# Performance Python

In physics, we want to do calculations to either analyze existing data or to model physical processes. Very often, numerical methods courses will use a single programming language to teach various methods to do these types of calculations. The issue with this is that research groups will be using a variety of different languages, and the specifics of any particular numerical technique does not translate from one language to another.

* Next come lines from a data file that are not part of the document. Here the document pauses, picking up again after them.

(* ===== verification/Prelude.v ===== *)
(** Kuberploy: a verification library for its control plane.

    Kuberploy is a platform that builds, publishes and deploys applications on
    Kubernetes.  Its Go code is a control plane (API and workers) around
    stores, queues and state machines; this library models those and proves
    what they promise.  Paths below are under [src/internal/].

    * How the parts fit together

    A user signs in, founds teams and projects and is granted roles: the
    control-plane store ([store/memory]) decides with the access policy
    ([access]) who may do what.  A GitHub App is installed through a signed
    setup flow ([githubapp/state.go], [builds/setup.go]); its webhooks are
    verified and accepted once ([githubapp/webhook.go], [builds/webhook.go]) and
    become build attempts ([builds/memory.go]), whose successes are projected
    into releases ([builds/memory_release_projection.go]) and retained or
    cleaned up in the registry ([registry/lifecycle.go]).  A deployment is a Git
    write: an operation in the work queue of the store, run by a worker under a
    lease, and published directly or through a pull request
    ([gitpublication]).  The write is planned from the projection of the
    repository, an index of its head that readers see, and made by the writer
    under a reservation of its path; a coordinator keeps the projection in step
    with the head ([gitprojection]).  What it writes is a document of desired state
    ([appconfig]), edited under locked fields, whose workload is validated
    ([domain/workload.go]) and whose environment is compiled from the variables
    of its project, its environment and its own ([variables],
    [variablecompiler]).  A build that succeeded is promoted by a user
    ([buildpromotion]) or deployed by a policy, which pins the intent of the
    document it was made from ([autodeploy], [appconfig/autodeploy.go]).  The
    platform itself is updated from verified releases ([releases]).

    * The files

    Foundations.  Prelude: results, time, 64-bit integers, sorting, Go's map
    order, tactics and generic lemmas.  Regexp, GoStrings, Digest, Encoding,
    Effects: what the source uses of Go's standard library (regular expressions
    by derivatives, strings, SHA-256, HMAC and base64, methods that keep their
    writes when they fail).  Json: [validateSingleJSON].

    Access: [access/policy.go].

    Control plane.  ControlModel: the state ([Store] of
    [store/memory/store.go]).  ControlAccess ([access.go]: bindings, targets,
    [authorizeLocked], filtered reads), ControlIdentity (bootstrap, sessions,
    invitations, users, teams), ControlAutomation (service accounts, tokens,
    [automation/policy.go]), ControlResources (projects, environments,
    applications), ControlGrants (installations, access grants): one definition
    per handler.  ControlSteps: requests, [serve], histories.  ControlFacts:
    what a call changes, map by map.  ControlInvariants, ControlSafety,
    ControlTenancy (and namespaces), ControlSessions (and replays): theorems
    over histories.  ControlOperations: the operations, their outbox and leases.
    ControlQueue: its calls as events that alternate with user requests.
    ControlWork: theorems.  ControlExamples: the theorems applied to concrete
    histories.

    Publication.  Publications ([gitpublication/model.go], [store.go],
    [provider.go]), PublicationService ([service.go], [reconciler.go]),
    PublicationSafety.

    Projection ([gitprojection]).  GitProjection ([model.go]: bindings, heads,
    leases, generations, documents, entity tags), GitProjectionWrites
    ([model.go]: reservations, mutations, plans, write commands),
    GitProjectionStore ([memory.go], [policy.go], [write_command_store.go],
    [runtime_readiness_store.go]: a definition per method),
    GitProjectionWorkers ([indexer.go], [coordinator.go], [controlplane.go],
    [writer.go]).  GitProjectionFacts (histories of calls: leases, what is
    served), GitProjectionWriteFacts (reservations, receipts),
    GitProjectionPaths (the scope of mutations), GitProjectionTags (entity
    tags, plans), GitProjectionWorkerFacts (the runs of the workers),
    GitProjectionExamples.

    Builds.  BuildModel, BuildAttempts, BuildSafety, ReleaseProjections,
    BuildSources, BuildSourceSafety, BuildDeliveries, BuildStore,
    BuildStoreSafety ([builds/model.go], [memory.go], [planner.go]).

    GitHub.  GitHubState, GitHubSetup, GitHubSetupSafety, GitHubWebhook,
    WebhookProcessing, WebhookSafety.

    Registry.  RegistryModel, RegistryGraph, RegistryLifecycle, RegistryFacts,
    RegistrySafety, RegistryDeterminism.

    Releases.  Versions, Releases, ReleaseSafety.

    Application configuration.  Workload, WorkloadFacts
    ([domain/workload.go]); JsonValues, JsonEncoding (the values and the encoder
    of [encoding/json]); AppConfig ([appconfig/config.go]),
    AppConfigFacts, AppConfigSafety; Variables
    ([variables/variables.go]), VariableCompiler
    ([variablecompiler/compiler.go]), VariableFacts.

    Automatic deployment and promotion.  AutoDeployConfig
    ([appconfig/autodeploy.go]), AutoDeployConfigSafety; AutoDeploy
    ([autodeploy/model.go], [store/memory/autodeploy.go]), AutoDeployService
    ([autodeploy/policy.go]), AutoDeployPolicyFacts;
    AutoDeployController ([autodeploy/controller.go]: the calls of a run, with
    the environment's answers), AutoDeployControllerFacts; AutoDeployExamples;
    BuildPromotion ([buildpromotion]).

    * How the model reads

    A handler is a function of the state, the arguments and, where it draws
    identifiers or reads the clock, a call that holds them.  It returns an
    error of its package's sentinel errors, or the new state with its result;
    in the memory stores every early return precedes the first write, so an
    error leaves the state as it was (where it does not, Effects keeps the
    writes).  A mutex makes a handler atomic, so that concurrency is
    interleaving: histories and step relations quantify over every order of
    calls; a worker outside the mutex is a sequence of calls, and before each of
    them others may have called the store ([GitProjectionWorkers.Surroundings],
    the answers of the publication's service and of the controller).  Strings
    are byte strings; times are nanoseconds; 64-bit counters
    wrap ([i64]); maps are finite maps and [range] is any permutation
    ([MapOrder]), so that a theorem holds for every order Go may choose.

    * What the theorems show

    - Authorization: [Access.CanManageGrant_no_escalation];
      [ControlTenancy.authorize_contract] (the forbidden/not-found contract of
      ARCHITECTURE.md), [ControlTenancy.project_isolation],
      [ControlSafety.bootstrap_admin_only].
    - Invariants of stores in every history: [ControlSafety.control_store_invariant],
      [BuildStoreSafety.build_store_invariant],
      [BuildSourceSafety.sources_invariant].
    - Revocation: [ControlSessions.deleted_user_locked_out],
      [ControlSessions.revoked_token_final],
      [ControlSessions.gained_binding_signs_out].
    - At most once: [ControlSessions.performed_once],
      [BuildStore.delivery_accepted_once], [WebhookSafety.accept_once],
      [GitHubSetupSafety.setup_state_once],
      [PublicationSafety.one_pull_request].
    - Leases, order and recovery: [ControlWork.operation_lease_excludes],
      [ControlWork.git_writes_serial], [ControlWork.crashed_work_resumed],
      [ControlWork.completion_contract], [ControlWork.outbox_replayed],
      [BuildSafety.lease_exclusive], [BuildSafety.builder_capacity],
      [ReleaseProjections.projection_fencing].
    - Protected publication: the service refines the store, under interference
      by other workers ([PublicationSafety.service_refines_store]), and a
      desired revision is vouched for and final
      ([PublicationSafety.published_revision_final]).
    - Registry cleanup: nothing in use is deleted, nothing it needs, and the
      plan does not depend on map order (RegistrySafety, RegistryDeterminism).
    - Authenticity and round trips: GitHubState, GitHubSetupSafety,
      WebhookSafety, ReleaseSafety, Versions, Json.
    - Configuration: an edit keeps every locked field as long as the comparison
      records all of its changes ([AppConfigSafety.locked_fields_kept]; a patch
      is RFC 6902's, [AppConfigFacts.patch_lens]); an accepted workload stays
      within its application ([WorkloadFacts.workload_confined]).
    - Variables: a document holds what it says ([VariableFacts.variables_parsed]),
      the effective variables are those of a reference definition by layers
      ([VariableFacts.effective_precedence]), and they are the environment that
      is compiled, with no secret but the application's own
      ([VariableFacts.compiled_environment]).
    - Automatic deployment: the pinned intent decides what is deployed, and of
      it only the image changes ([AutoDeployPolicyFacts.pinned_intent_gates],
      [AutoDeployConfigSafety.image_only_deployment],
      [AutoDeployConfigSafety.template_canonical]); policies are histories
      ([AutoDeployPolicyFacts.policy_history]); whatever is answered, and in
      whatever order, a run of the controller is fenced and submits what is
      vouched for ([AutoDeployControllerFacts.reconcile_fenced],
      [AutoDeployControllerFacts.submission_vouched]).
    - Promotion: [BuildPromotion.promotion_entitled].
    - Projection: readers see whole generations
      ([GitProjectionFacts.projection_atomic]); a lease fences
      ([GitProjectionFacts.projection_lease_fences]), a reservation excludes
      ([GitProjectionWriteFacts.reservation_exclusive]), a receipt is final
      ([GitProjectionWriteFacts.write_receipt_final]); a mutation stays in the
      scope of its binding ([GitProjectionPaths.mutations_confined]); the entity
      tag is exact, so that a plan loses no update
      ([GitProjectionTags.bundle_etag_exact], [GitProjectionTags.no_lost_update]);
      what is served is what Git has
      ([GitProjectionWorkerFacts.index_serves_commit]); what the coordinator and
      the writer answer is recorded
      ([GitProjectionWorkerFacts.reconciliation_recorded],
      [GitProjectionWorkerFacts.write_result_durable]).
    - Defects: [ControlTenancy.namespace_grant_outlives_environment],
      [AppConfigSafety.locked_change_hidden], [ReleaseSafety.cache_trusted],
      [GitProjectionWorkerFacts.large_commit_refused].

    * Assumptions

    Parameters stand for code outside the source, and for [encoding/json]:
    [EventJSON], [StateJSON], [WebhookJSON] and [ReleaseJSON] (with the laws
    a section names), [HTTPClient], the [Provider] of publications, the GitHub
    provider and the catalogue of installations of the setup and webhook flows,
    the YAML, JSON and schema libraries of the configuration ([Libraries] with
    [LibraryLaws], [JSONDecoder] with [JSONLaws], [YAMLDecoder]), the catalogues
    of policies and promotions ([PolicyCatalog], [PromotionCatalogs]), what the
    controller of deployments calls ([Answers]), the provider of heads, the
    repositories and the other workers of the projection ([Surroundings],
    [GitReader], [GitWriter], [DeploymentCatalog]), clocks, random bytes and
    secrets.  Identifiers ([id.New]) are random UUIDs:
    histories assume them non-empty and never drawn twice ([ControlSteps.fresh]).
    No property of SHA-256 or HMAC is assumed unless a theorem names it.
    [to_lower], [trim_space] and [equal_fold] are exact for ASCII and for the
    special cases their comments list, [strings.Fields] for ASCII.  The jitter
    of the coordinator is computed in IEEE 754 doubles, rounded after every
    operation as on amd64.  Of [url.Parse] only the one check of
    pull-request addresses is modelled, by the set of texts it accepts; other
    URLs are flags.

    * Fuel

    Recursion that is not structural has fuel, and a lemma or a theorem says
    that it suffices: the cycle check one more than the number of nodes;
    reachability the length of the queue and the number of edges; the depth of
    a manifest one more than the number of parents; a component of a repository
    name one more than its length (every round consumes a byte); JSON twice the
    number of tokens and two.

    * Not modelled

    The PostgreSQL stores (their behaviour is SQL's; the memory stores are their
    parity implementations), and with them the store of the runs of automatic
    deployments, which has no other, and those of secrets and certificates; the HTTP layer, Kubernetes clients and
    controllers, Valkey clients, processes of the builder, the GitHub HTTP
    client, the web UI.  Of the control-plane store, the handlers that accept,
    stop and clone deployments and those of registry administration and DNS, so
    that what ControlWork assumes of a queue is a hypothesis and not yet an
    invariant.  Of the Git projection, the mirrors and the Git processes
    ([repository.go]), the branch of [PublishOperation] that goes through a pull
    request, the wake-up by webhooks and the configuration of the process.  The worker between the projection queue and the
    registry's tables ([builds/release_projection.go]).  The middleware policy,
    which is a parameter of the configuration. *)

From stdpp Require Export base gmap strings list sorting.
From Stdlib Require Export ZArith Lia.
From Stdlib Require Import Ascii.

In this short talk, we will take a look at an easy problem. We will use matrix multiplication as our sample problem to see what happens when you don't take the eccentricities of your language into account.

## Naive code reuse

Many examples and texts will have code examples for various techniques written in older primitive languages, such as C or FORTRAN. These types of languages are strongly typed, and have no syntax to easily support techniques like object oriented programming. When you want to use these numerical techniques in more modern languages, you may see some unintended consequences.

We will start by creating our initial two matrices for the rest of the talk. We will use the numpy module to generate a couple of large matrices with random floating point numbers in them.

In [63]:
import numpy as np
rows = 200
cols = 200
A = np.random.random((rows,cols))
B = np.random.random((rows,cols))

From here, we might be tempted to just do the naive copy-paste of some matrix multiplication routine from C. When we do that, we might get something that looks like the following:

In [64]:
%%timeit
C = np.zeros((rows,cols))

i = 0
while (i < rows):
    j = 0
    while (j < cols):
        k = 0
        while (k < rows):
            C[i,j] += A[i,k] * B[k,j]
            k += 1
        j += 1
    i += 1


5.29 s ± 271 ms per loop (mean ± std. dev. of 7 runs, 1 loop each)


In [65]:
C[1,1]

8297.66274749814

In jupyter, we have access to builtin functions to manage timing of code. This is the '%%timeit' at the top of the following code block.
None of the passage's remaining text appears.